§ Problem requirements: Your answer should show every line of the material below that includes "verification".

*** Exercise data ***

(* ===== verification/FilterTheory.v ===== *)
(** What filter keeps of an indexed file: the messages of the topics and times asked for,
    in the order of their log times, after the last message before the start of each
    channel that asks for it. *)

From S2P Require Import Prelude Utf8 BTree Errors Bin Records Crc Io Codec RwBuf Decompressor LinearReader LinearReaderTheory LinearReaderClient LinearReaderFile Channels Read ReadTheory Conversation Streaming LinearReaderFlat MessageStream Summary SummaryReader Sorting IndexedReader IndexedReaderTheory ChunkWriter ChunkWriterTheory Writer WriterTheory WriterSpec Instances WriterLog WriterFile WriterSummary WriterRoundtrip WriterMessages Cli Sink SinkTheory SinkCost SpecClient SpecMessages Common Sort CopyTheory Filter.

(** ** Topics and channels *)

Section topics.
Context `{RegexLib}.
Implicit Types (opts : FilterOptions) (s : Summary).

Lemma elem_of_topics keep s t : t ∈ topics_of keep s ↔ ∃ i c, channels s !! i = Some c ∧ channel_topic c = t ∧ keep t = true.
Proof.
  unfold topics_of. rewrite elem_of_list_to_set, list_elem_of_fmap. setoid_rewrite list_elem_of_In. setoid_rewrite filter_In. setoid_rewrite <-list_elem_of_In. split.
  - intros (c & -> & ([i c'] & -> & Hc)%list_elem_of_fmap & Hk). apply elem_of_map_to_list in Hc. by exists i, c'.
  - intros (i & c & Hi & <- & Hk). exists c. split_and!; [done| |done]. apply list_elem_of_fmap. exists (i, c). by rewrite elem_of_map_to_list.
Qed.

*** End of Exercise data ***
*** Exercise data ***

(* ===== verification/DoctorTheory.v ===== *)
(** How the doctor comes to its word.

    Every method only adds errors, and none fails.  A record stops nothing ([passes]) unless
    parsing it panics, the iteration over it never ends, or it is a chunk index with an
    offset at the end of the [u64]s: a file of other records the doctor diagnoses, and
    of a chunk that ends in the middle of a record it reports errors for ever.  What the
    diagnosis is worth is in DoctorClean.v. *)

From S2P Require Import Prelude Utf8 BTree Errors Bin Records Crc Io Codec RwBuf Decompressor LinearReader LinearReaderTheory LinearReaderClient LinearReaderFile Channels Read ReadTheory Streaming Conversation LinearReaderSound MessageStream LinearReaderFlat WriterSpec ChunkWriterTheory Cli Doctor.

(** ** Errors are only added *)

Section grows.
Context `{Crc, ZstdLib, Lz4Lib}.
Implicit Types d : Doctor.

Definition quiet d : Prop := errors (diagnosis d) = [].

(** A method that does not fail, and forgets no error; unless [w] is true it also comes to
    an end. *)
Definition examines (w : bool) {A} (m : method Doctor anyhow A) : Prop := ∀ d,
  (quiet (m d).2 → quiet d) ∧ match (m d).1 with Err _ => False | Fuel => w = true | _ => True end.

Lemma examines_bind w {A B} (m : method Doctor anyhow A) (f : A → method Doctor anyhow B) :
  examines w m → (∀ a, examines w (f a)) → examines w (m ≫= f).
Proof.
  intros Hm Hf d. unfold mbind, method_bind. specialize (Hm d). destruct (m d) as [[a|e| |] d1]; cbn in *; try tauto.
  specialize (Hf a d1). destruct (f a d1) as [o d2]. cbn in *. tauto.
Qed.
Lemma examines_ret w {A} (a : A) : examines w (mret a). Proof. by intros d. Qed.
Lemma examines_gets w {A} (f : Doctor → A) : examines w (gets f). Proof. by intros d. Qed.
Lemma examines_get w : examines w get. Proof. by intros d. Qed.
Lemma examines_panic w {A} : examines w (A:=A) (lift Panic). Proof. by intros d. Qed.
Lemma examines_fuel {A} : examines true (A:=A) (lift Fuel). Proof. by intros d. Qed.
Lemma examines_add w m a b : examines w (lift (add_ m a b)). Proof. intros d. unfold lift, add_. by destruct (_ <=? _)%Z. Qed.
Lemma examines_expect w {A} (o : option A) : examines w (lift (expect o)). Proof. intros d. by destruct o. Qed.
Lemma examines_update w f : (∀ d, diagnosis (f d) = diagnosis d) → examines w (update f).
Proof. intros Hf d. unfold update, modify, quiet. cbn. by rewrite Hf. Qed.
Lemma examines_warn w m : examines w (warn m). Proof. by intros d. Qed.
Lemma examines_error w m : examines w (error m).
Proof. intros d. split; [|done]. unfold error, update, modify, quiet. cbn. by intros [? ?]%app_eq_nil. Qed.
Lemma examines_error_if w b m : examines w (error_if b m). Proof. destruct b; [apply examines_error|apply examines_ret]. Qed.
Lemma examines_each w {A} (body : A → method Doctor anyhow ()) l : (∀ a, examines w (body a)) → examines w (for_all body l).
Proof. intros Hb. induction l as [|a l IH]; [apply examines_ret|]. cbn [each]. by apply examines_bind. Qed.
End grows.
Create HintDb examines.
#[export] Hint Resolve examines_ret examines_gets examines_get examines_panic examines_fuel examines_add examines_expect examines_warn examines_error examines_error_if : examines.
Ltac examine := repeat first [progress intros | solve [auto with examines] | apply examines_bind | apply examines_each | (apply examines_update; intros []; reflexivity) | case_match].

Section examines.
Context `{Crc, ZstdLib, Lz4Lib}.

*** End of Exercise data ***

§ Expected answer:
(* ===== verification/FilterTheory.v ===== *)
(* ===== verification/DoctorTheory.v ===== *)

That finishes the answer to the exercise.